**WHAT TO WORK ON:** Only the opening lines of the listing, through the one with "destruct d as [|rows].", are to be retyped, each exactly as it stands.
*** Begin section ***
(** An attempt, from any log: its result and the database it leaves
    depend on the database it finds only, and its lines start exactly one
    attempt, its own. *)
Lemma runUpdate_frame (siteID : Z) (d : DB) :
  exists r d' added,
    attempted added = [siteID] /\
    forall l,
      runUpdate verbose w siteID (mkSt d l) = (r, mkSt d' (l ++ added)).
Proof.
  destruct d as [|rows].
  - exists (inl (database_query_error (sql_Error NoSuchTable))), NoTable,
      [Executing_option_for_Site_ID siteID].
    split; [reflexivity|]. intros l. now rewrite runUpdate_NoTable.
  - destruct (extraction verbose w siteID) as [e|[n ns]] eqn:X.
    + exists (inl e), (Table rows), (entryLog verbose w siteID (cursor rows)).
      split.
      2:{ intros l. rewrite (runUpdate_Table siteID (mkSt (Table rows) l) rows eq_refl), X.
          reflexivity. }
      unfold entryLog. cbn [app attempted].
      rewrite attempted_app, extractionLog_attempted.
      now destruct verbose.
    + destruct (compareAndInsert_frame (cursor rows) n ns (Table rows))
        as (r & d' & added & Q & F).
      exists r, d', (entryLog verbose w siteID (cursor rows) ++ added)%list.
      split.
      2:{ intros l. rewrite (runUpdate_Table siteID (mkSt (Table rows) l) rows eq_refl), X, F.
          cbn [logged]. now rewrite <- app_assoc. }
      unfold entryLog. cbn [app attempted].
      rewrite !attempted_app, extractionLog_attempted, Q.
      now destruct verbose.
Qed.

(** Two attempts on one source that find the same database return the
    same result and leave the same database. *)
Lemma runUpdate_deterministic (siteID : Z) (st1 st2 : St) :
  db st1 = db st2 ->
  fst (runUpdate verbose w siteID st1) = fst (runUpdate verbose w siteID st2)
  /\ db (snd (runUpdate verbose w siteID st1))
     = db (snd (runUpdate verbose w siteID st2)).
Proof.
  destruct st1 as [d l1], st2 as [d2 l2]. cbn [db]. intros <-.
  destruct (runUpdate_frame siteID d) as (r & d' & added & _ & F).
  rewrite (F l1), (F l2). split; reflexivity.
Qed.

End Attempts.

(* ================================================================== *)
(** * The freshness decision                                           *)
(* ================================================================== *)

Section Freshness.
Import Store Update Fixtures.

(** C1 (as amended).  An attempt that reaches the comparison (the table
    answers the query and the [switch] yields a date and numbers) decides
    by byte-wise comparison of the extracted date with the latest stored
    date: when they are equal it returns success and writes nothing;
    when the extracted date is strictly greater and the extraction holds
    exactly seven tokens, each spelling an integer, the row is appended
    to the store; when it is neither equal nor greater it returns
    success and writes nothing. *)
Theorem freshness_decision (verbose : bool) (w : World) (siteID : Z) (st : St)
    (rows : list Row) (newDate : string) (numbers : list string) :
  db st = Table rows ->
  extraction verbose w siteID = inr (newDate, numbers) ->
  let reached := (logged st ++ entryLog verbose w siteID (cursor rows))%list in
  (newDate = cursor rows ->
     runUpdate verbose w siteID st
     = (inr tt,
        mkSt (Table rows) (reached ++ [Exiting_the_date_is_the_same newDate])))
  /\ ((cursor rows <? newDate)%string = true ->
      forall n0 n1 n2 n3 n4 n5 n6 v0 v1 v2 v3 v4 v5 v6,
        numbers = [n0; n1; n2; n3; n4; n5; n6] ->
        integerOfText n0 = Some v0 -> integerOfText n1 = Some v1 ->
        integerOfText n2 = Some v2 -> integerOfText n3 = Some v3 ->
        integerOfText n4 = Some v4 -> integerOfText n5 = Some v5 ->
        integerOfText n6 = Some v6 ->
        runUpdate verbose w siteID st
        = (inr tt,
           mkSt (Table (rows ++ [mkRow newDate v0 v1 v2 v3 v4 v5 v6]))
             (reached ++ [OK_New_date newDate; Numbers numbers;
                          Data_inserted_successfully])))
  /\ (newDate <> cursor rows -> (cursor rows <? newDate)%string = false ->
      runUpdate verbose w siteID st
      = (inr tt,
         mkSt (Table rows) (reached ++ [Exiting_the_old_date_is_more_recent]))).
Proof.
  intros D X reached. rewrite (runUpdate_Table verbose w siteID st rows D), X.
  split; [|split].
  - intros ->. apply compareAndInsert_same.
  - intros Hlt n0 n1 n2 n3 n4 n5 n6 v0 v1 v2 v3 v4 v5 v6 -> E0 E1 E2 E3 E4 E5 E6.
    apply compareAndInsert_insert; auto.
    now apply above_cursor_not_stored.
  - intros Hne Hlt. now apply compareAndInsert_stale.
Qed.

Lemma freshness_decision_witness :
  fst (runUpdate false (serving url5 scenarioB_csv) 5
         (mkSt (Table [row_2024_01_15]) []))
  = inr tt
  /\ db (snd (runUpdate false (serving url5 scenarioB_csv) 5
                (mkSt (Table [row_2024_01_15]) [])))
     = Table [row_2024_01_15; mkRow "2024-01-22" 3 17 22 41 49 5 11].
Proof.
  destruct (freshness_decision false (serving url5 scenarioB_csv) 5
              (mkSt (Table [row_2024_01_15]) []) [row_2024_01_15]
              "2024-01-22" ["3"; "17"; "22"; "41"; "49"; "5"; "11"]
              eq_refl eq_refl) as (_ & H & _).
  rewrite (H eq_refl "3" "17" "22" "41" "49" "5" "11" 3 17 22 41 49 5 11
             eq_refl eq_refl eq_refl eq_refl eq_refl eq_refl eq_refl eq_refl).
  split; reflexivity.
Defined.

(** C1 as stated fails: source 2 serves a page dated 22-01-2024 with six
    numbers while the latest stored date is 2024-01-15; the attempt
    reaches the comparison with a strictly greater date, and returns the
    count error without appending. *)
Lemma greater_date_not_appended :
  extraction false
    (serving url2 (euro_millions "22-01-2024" ["3"; "17"; "22"; "41"; "49"; "5"])) 2
  = inr ("2024-01-22", ["3"; "17"; "22"; "41"; "49"; "5"])
  /\ (cursor [row_2024_01_15] <? "2024-01-22")%string = true
  /\ runUpdate false
       (serving url2 (euro_millions "22-01-2024" ["3"; "17"; "22"; "41"; "49"; "5"]))
       2 (mkSt (Table [row_2024_01_15]) [])
     = (inl (invalid_number_of_results 6),
        mkSt (Table [row_2024_01_15])
          [Executing_option_for_Site_ID 2; OK_New_date "2024-01-22";
           Numbers ["3"; "17"; "22"; "41"; "49"; "5"]]).
Proof. repeat split; vm_compute; reflexivity. Qed.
*** End section ***
**RESPONSE TO THE TASK:**
(** An attempt, from any log: its result and the database it leaves
    depend on the database it finds only, and its lines start exactly one
    attempt, its own. *)
Lemma runUpdate_frame (siteID : Z) (d : DB) :
  exists r d' added,
    attempted added = [siteID] /\
    forall l,
      runUpdate verbose w siteID (mkSt d l) = (r, mkSt d' (l ++ added)).
Proof.
  destruct d as [|rows].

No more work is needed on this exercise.